• _Try it_:
The lines below starting at the line containing "one form a valid" and ending at the line containing "p (cat c) →" are to be repeated exactly, with both ends kept and nothing else added.

• _Given records_:
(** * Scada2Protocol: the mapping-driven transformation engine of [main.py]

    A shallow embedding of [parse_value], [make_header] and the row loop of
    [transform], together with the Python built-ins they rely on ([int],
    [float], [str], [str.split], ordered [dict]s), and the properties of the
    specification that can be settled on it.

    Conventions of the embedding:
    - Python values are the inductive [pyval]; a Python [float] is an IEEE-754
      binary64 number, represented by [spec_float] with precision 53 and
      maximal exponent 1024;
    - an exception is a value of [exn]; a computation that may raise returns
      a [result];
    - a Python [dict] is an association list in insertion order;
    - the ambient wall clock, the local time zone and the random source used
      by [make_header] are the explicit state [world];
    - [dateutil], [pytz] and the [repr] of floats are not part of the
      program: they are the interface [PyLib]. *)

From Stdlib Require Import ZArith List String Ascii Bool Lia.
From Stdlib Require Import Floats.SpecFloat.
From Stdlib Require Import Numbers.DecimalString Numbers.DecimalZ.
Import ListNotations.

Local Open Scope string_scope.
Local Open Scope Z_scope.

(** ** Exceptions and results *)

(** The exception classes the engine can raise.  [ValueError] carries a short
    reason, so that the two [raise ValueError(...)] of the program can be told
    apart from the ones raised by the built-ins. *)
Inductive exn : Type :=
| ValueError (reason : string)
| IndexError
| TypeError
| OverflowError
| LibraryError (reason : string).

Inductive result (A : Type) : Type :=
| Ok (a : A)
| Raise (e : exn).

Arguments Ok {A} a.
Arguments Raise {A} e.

* * *

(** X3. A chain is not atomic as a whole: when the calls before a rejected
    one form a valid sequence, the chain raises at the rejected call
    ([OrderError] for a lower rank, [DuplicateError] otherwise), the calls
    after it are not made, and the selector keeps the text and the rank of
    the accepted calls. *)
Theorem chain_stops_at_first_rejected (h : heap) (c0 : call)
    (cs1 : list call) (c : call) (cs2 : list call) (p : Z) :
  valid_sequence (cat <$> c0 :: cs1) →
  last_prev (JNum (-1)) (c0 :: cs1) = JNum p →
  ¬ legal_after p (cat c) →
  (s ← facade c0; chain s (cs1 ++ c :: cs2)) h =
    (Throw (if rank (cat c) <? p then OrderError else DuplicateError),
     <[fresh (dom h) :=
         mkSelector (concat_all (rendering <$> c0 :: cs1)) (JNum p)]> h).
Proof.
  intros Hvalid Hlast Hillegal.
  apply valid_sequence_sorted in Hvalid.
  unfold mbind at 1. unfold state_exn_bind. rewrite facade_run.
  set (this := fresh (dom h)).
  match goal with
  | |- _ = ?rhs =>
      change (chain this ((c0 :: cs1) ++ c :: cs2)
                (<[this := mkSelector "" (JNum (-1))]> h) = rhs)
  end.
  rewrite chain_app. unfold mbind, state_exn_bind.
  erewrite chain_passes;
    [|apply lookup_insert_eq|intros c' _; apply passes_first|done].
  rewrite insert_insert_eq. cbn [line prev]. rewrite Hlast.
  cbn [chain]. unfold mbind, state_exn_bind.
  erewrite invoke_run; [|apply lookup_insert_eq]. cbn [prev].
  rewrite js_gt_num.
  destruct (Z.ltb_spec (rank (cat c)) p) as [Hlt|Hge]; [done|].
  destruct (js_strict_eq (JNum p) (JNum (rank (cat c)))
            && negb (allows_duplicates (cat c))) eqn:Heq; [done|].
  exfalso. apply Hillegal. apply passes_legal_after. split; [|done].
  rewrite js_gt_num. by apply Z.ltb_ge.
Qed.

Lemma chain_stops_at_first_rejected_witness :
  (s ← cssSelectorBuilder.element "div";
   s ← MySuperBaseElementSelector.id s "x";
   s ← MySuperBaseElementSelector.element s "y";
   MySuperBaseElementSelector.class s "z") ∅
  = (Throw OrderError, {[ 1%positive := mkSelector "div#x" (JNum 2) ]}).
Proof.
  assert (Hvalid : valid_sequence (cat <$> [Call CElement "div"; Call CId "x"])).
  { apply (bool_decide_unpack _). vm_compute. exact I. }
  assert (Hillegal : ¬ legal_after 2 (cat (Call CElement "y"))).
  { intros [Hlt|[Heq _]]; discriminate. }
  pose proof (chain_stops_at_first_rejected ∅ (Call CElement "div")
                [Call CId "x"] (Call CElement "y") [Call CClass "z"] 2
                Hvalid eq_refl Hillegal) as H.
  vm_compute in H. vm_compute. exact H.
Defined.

• _Exercise solution_:
    one form a valid sequence, the chain raises at the rejected call
    ([OrderError] for a lower rank, [DuplicateError] otherwise), the calls
    after it are not made, and the selector keeps the text and the rank of
    the accepted calls. *)
Theorem chain_stops_at_first_rejected (h : heap) (c0 : call)
    (cs1 : list call) (c : call) (cs2 : list call) (p : Z) :
  valid_sequence (cat <$> c0 :: cs1) →
  last_prev (JNum (-1)) (c0 :: cs1) = JNum p →
  ¬ legal_after p (cat c) →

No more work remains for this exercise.